- **What needs to be done**
Please output the data below exactly as given, starting at its first line and stopping after the line that contains "let event := obj_of".

Items from a dataset:
Definition eol : string := String newline EmptyString.
Definition message (r : Refusal) : string :=
  match as_str (index "error" (rf_body r)) with
  | Some e => e
  | None => "HTTP " +:+ status_text (rf_status r)
  end.

Definition error_events (msg : string) : list bytes :=
  let event := obj_of [("error", obj_of [("message", Str msg); ("type", Str "upstream_error")])] in
  [bytes_of ("data: " +:+ json_text event +:+ eol +:+ eol); bytes_of ("data: [DONE]" +:+ eol +:+ eol)].

(** What the dispatch's task has sent to the body, and what polling the
    upstream's body gives. *)
Inductive Rx := RxPending | RxGot (r : Result Resp Refusal) | RxClosed.
Inductive Poll := Pending | Frame (b : bytes) | BodyError | Ended.
Record Polled := mkPolled { p_rx : Rx; p_tick : bool; p_body : Poll }.

Inductive Keep := Waiting | Relaying | Failing (q : list bytes) | Done.

Definition keepalive_line : bytes := bytes_of (": keepalive" +:+ eol +:+ eol).

(** The state the reply leads to: the loop's turns before it returns. *)
Definition resolve (k : Keep) (p : Polled) : Keep :=
  match k, p_rx p with
  | Waiting, RxGot (Ok resp) =>
      if is_success resp then Relaying
      else Failing (error_events ("upstream answered HTTP " +:+ status_text (r_status resp)))
  | Waiting, RxGot (Err refusal) => Failing (error_events (message refusal))
  | Waiting, RxClosed => Failing (error_events "the router dropped the request")
  | _, _ => k
  end.

Definition poll_frame (k : Keep) (p : Polled) : Poll * Keep :=
  match resolve k p with
  | Waiting => (if p_tick p then Frame keepalive_line else Pending, Waiting)
  | Relaying => (p_body p, Relaying)
  | Failing (b :: q) => (Frame b, Failing q)
  | Failing [] => (Ended, Done)
  | Done => (Ended, Done)
  end.

Fixpoint poll_all (k : Keep) (ps : list Polled) : list Poll :=
  match ps with
  | [] => []
  | p :: ps => let '(o, k) := poll_frame k p in o :: poll_all k ps
  end.
End keepalive.

(** ** The route as a whole *)

(** What [Tracked::new] is told of a request the upstream has accepted. *)
Record Tracking := mkTracking { tk_model : string; tk_group : string; tk_bytes : N; tk_stream : bool }.

Inductive Answer :=
  | Refused (status : N) (body : Value)
  | Relayed (resp : Resp)
  | EventStream (reply : Rx).

Section forward.
Context `{HI : HashIter} (C : Ctx) (timeout_msg secs_text : string) (builds : string → option string).
Context (from_slice : bytes → option Value).

Definition into_response (r : Refusal) : Answer := Refused (rf_status r) (rf_body r).

(** The answer, and the row registered with it. *)
Definition relay_or_refuse (routed : Routed) (size : N) (r : Result (string * Resp) Refusal) : Answer * option Tracking :=
  match r with
  | Ok (group, resp) => (Relayed resp, Some (mkTracking (rt_model routed) group size (rt_stream routed)))
  | Err r => (into_response r, None)
  end.
Definition late_reply (routed : Routed) (size : N) (r : option (Result (string * Resp) Refusal)) : Rx * option Tracking :=
  match r with
  | Some (Ok (group, resp)) => (RxGot (Ok resp), Some (mkTracking (rt_model routed) group size true))
  | Some (Err r) => (RxGot (Err r), None)
  | None => (RxPending, None)
  end.

(** [body] is none when it is over the limit. [early] are the turns that end
    before the first keepalive tick, [late] the ones after it. No answer means
    the turns given are not enough. *)
Definition forward (body : option bytes) (content_type : option string) (tail : string) (arrival : N)
    (early late : list Turn) : option (Answer * option Tracking) :=
  match body with
  | None => Some (Refused 413 (obj_of [("error", Str ("request body over " +:+ pretty PROXY_MAX_BODY +:+ " bytes"))]), None)
  | Some bytes =>
      match route_by from_slice content_type bytes with
      | Err e => Some (Refused 400 (obj_of [("error", Str e)]), None)
      | Ok routed =>
          let c := mkCall (rt_model routed) tail (arrival + model_wait (scfg C)) in
          let go := dispatch C timeout_msg secs_text builds c in
          let size := N.of_nat (length bytes) in
          if negb (rt_stream routed) || bool_decide (sse_keepalive (scfg C) = 0%N)
          then relay_or_refuse routed size <$> (go (early ++ late)).2
          else match (go early).2 with
               | Some r => Some (relay_or_refuse routed size r)
               | None =>
                   let '(rx, tracked) := late_reply routed size (go (early ++ late)).2 in
                   Some (EventStream rx, tracked)
               end
      end
  end.
End forward.

(** ** Where a path lands *)

Lemma upstream_url_root base tail : upstream_url base tail = default (trim_slashes base) (strip_suffix "/v1" (trim_slashes base)) +:+ tail.
Proof.
  unfold upstream_url. destruct (strip_suffix "/v1" _) as [root|] eqn:Hs; [|done]. cbn [default from_option id].
  destruct (strip_prefix "/v1" tail) as [rest|] eqn:Ht; [|done].
  apply strip_suffix_Some in Hs. apply strip_prefix_Some in Ht. rewrite Hs, Ht at 1. by rewrite str_app_assoc.
Qed.

(** ** The form *)

(** The walk's fuel is enough for any body. *)
Lemma form_loop_fuel fuel fuel' delim rest started out :
  delim ≠ [] → length rest < fuel → length rest < fuel' →
  form_loop fuel delim rest started out = form_loop fuel' delim rest started out.
Proof.
  intros Hd. revert fuel' rest started out. induction fuel as [|fuel IH]; intros [|fuel'] rest started out H H'; [lia..|].
  cbn [form_loop]. destruct (find rest delim) as [i|] eqn:Hi; [|done]. apply find_bound in Hi.
  assert (length delim ≠ 0) by by destruct delim. apply IH; rewrite length_drop; lia.
Qed.

(** A form as a client writes it: each part is its headers, a blank line and
    its value, a delimiter before each and one more at the end. *)
Record Part := mkPart { part_head : bytes; part_value : bytes }.
Definition part_bytes (p : Part) : bytes := part_head p ++ blank_line ++ part_value p ++ crlf.
Definition delimiter (boundary : string) : bytes := dashes ++ bytes_of boundary.
Definition form_body (boundary : string) (parts : list Part) (epilogue : bytes) : bytes :=
  foldr (λ p rest, delimiter boundary ++ part_bytes p ++ rest) (delimiter boundary ++ epilogue) parts.

(** What RFC 2046 asks of it: the boundary holds no line break, no part holds
    the delimiter and a part's headers hold no blank line. *)
Record part_fits (boundary : string) (p : Part) : Prop := {
  fits_delimiter : find (part_bytes p) (delimiter boundary) = None;
  fits_head : find (part_head p ++ [x0d; x0a; x0d]) blank_line = None }.

Lemma find_short l needle : length l < length needle → find l needle = None.
Proof.
  intros Hl. destruct (find l needle) as [i|] eqn:Hi; [|done]. apply find_bound in Hi. lia.
Qed.

Lemma find_no_straddle a x t needle :
  x ∉ needle → length t < length needle → find (a ++ [x]) needle = None → find (a ++ x :: t) needle = None.
Proof.
  intros Hx Ht. induction a as [|b a IH]; intros Ha.
  - cbn [app find] in Ha |- *. destruct (begins needle (x :: t)) eqn:Hb.
    + apply bool_decide_eq_true in Hb. destruct Hx. rewrite <-Hb. destruct needle as [|y n]; [cbn in Ht; lia|].
      cbn. by left.
    + by rewrite find_short.
  - cbn [app find] in Ha |- *. destruct (begins needle (b :: a ++ [x])) eqn:Hb; [done|].
    destruct (begins needle (b :: a ++ x :: t)) eqn:Hb'.
    + exfalso. apply bool_decide_eq_true in Hb'. apply bool_decide_eq_false in Hb.
      destruct (decide (length needle ≤ length (b :: a ++ [x]))) as [Hle|Hgt].
      * apply Hb. rewrite <-Hb' at 2. change (b :: a ++ x :: t) with ((b :: a) ++ [x] ++ t).
        rewrite app_assoc. by rewrite (take_app_le _ t).
      * apply Hx. rewrite <-Hb'. change (b :: a ++ x :: t) with ((b :: a) ++ [x] ++ t).
        rewrite app_assoc, (take_app_ge _ t) by (rewrite app_comm_cons in Hgt; lia).
        apply elem_of_app; left. apply elem_of_app; right. by left.
    + rewrite IH; [done|]. by apply fmap_None in Ha.
Qed.

(** What a client puts into a part: a field under its name, or a file, which
    has a name of its own; [it_more] is what follows on the line and below it. *)
Record Item := mkItem { it_name : string; it_file : option string; it_more : string; it_value : bytes }.
Definition quote : string := String quote_char EmptyString.
Definition line_end : string := String carriage (String newline EmptyString).
Definition disposition : string := line_end +:+ "Content-Disposition: form-data; name=" +:+ quote.
Definition item_tail (it : Item) : string :=
  match it_file it with Some f => "; filename=" +:+ quote +:+ f +:+ quote | None => "" end +:+ it_more it.
Definition item_head (it : Item) : string := disposition +:+ it_name it +:+ quote +:+ item_tail it.
Definition item_part (it : Item) : Part := mkPart (bytes_of (item_head it)) (it_value it).

(** The headers are UTF-8 and the name ends at its quote; nothing in the name or
    in the further headers spells [filename=]. *)
Record item_fits (boundary : string) (it : Item) : Prop := {
  item_part_fits : part_fits boundary (item_part it);
  item_text : utf8_valid (codes (item_head it)) = true;
  item_name : lacks quote_char (it_name it) = true;
  item_says : contains_str "filename=" (to_ascii_lowercase (it_name it +:+ quote +:+ it_more it)) = false }.

(** The fields a reader should find: no file, and no value that is not text. *)
Definition expected_field (it : Item) (fields : gmap string string) : gmap string string :=
  match it_file it, from_utf8 (it_value it) with
  | None, Some text => <[to_ascii_lowercase (it_name it) := text]> fields
  | _, _ => fields
  end.
Example named_group : (demo_call (asks "restart" [("__group", Str "g2"); ("hard", Bool true)])).1.2 = obj_of [("result", Str "http://10.0.0.1:9002/mcp")].
Proof. by vm_compute. Qed.
Example no_group_named : (demo_call (asks "restart" [])).1.1 = None.
Proof. by vm_compute. Qed.
(** A group that lists a name twice counts as two, so a call that could only
    run there is refused for want of a choice. *)
Example one_group_twice :
  m_groups <$> (merge (demo_ctx 2000) containers two_groups).1 !! "tail" = Some ["g2"; "g2"] ∧
  (demo_call (asks "tail" [])).1.1 = None.
Proof. by vm_compute. Qed.

Example wrong_group_named : (demo_call (asks "tail" [("__group", Str "g1")])).1.1 = None.
Proof. by vm_compute. Qed.

Definition restart_merged : Merged := mkMerged "Restart" (obj_of [("type", Str "object"); ("required", Jstrs ["hard"])]) ["g1"; "g2"].
Lemma group_arg_spec_witness : ∃ schema, with_group_arg restart_merged = Some schema ∧
  index "enum" (index GROUP_ARG (index "properties" schema)) = Jstrs ["g1"; "g2"] ∧
  items (index "required" schema) = [Str "hard"; Str GROUP_ARG].
Proof.
  eexists. split; [reflexivity|].
  edestruct (group_arg_spec restart_merged) as (He & _ & Hr & _); [reflexivity|]. split; [exact He|exact Hr].
Defined.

- **Exercise response**
Definition eol : string := String newline EmptyString.
Definition message (r : Refusal) : string :=
  match as_str (index "error" (rf_body r)) with
  | Some e => e
  | None => "HTTP " +:+ status_text (rf_status r)
  end.

Definition error_events (msg : string) : list bytes :=
  let event := obj_of [("error", obj_of [("message", Str msg); ("type", Str "upstream_error")])] in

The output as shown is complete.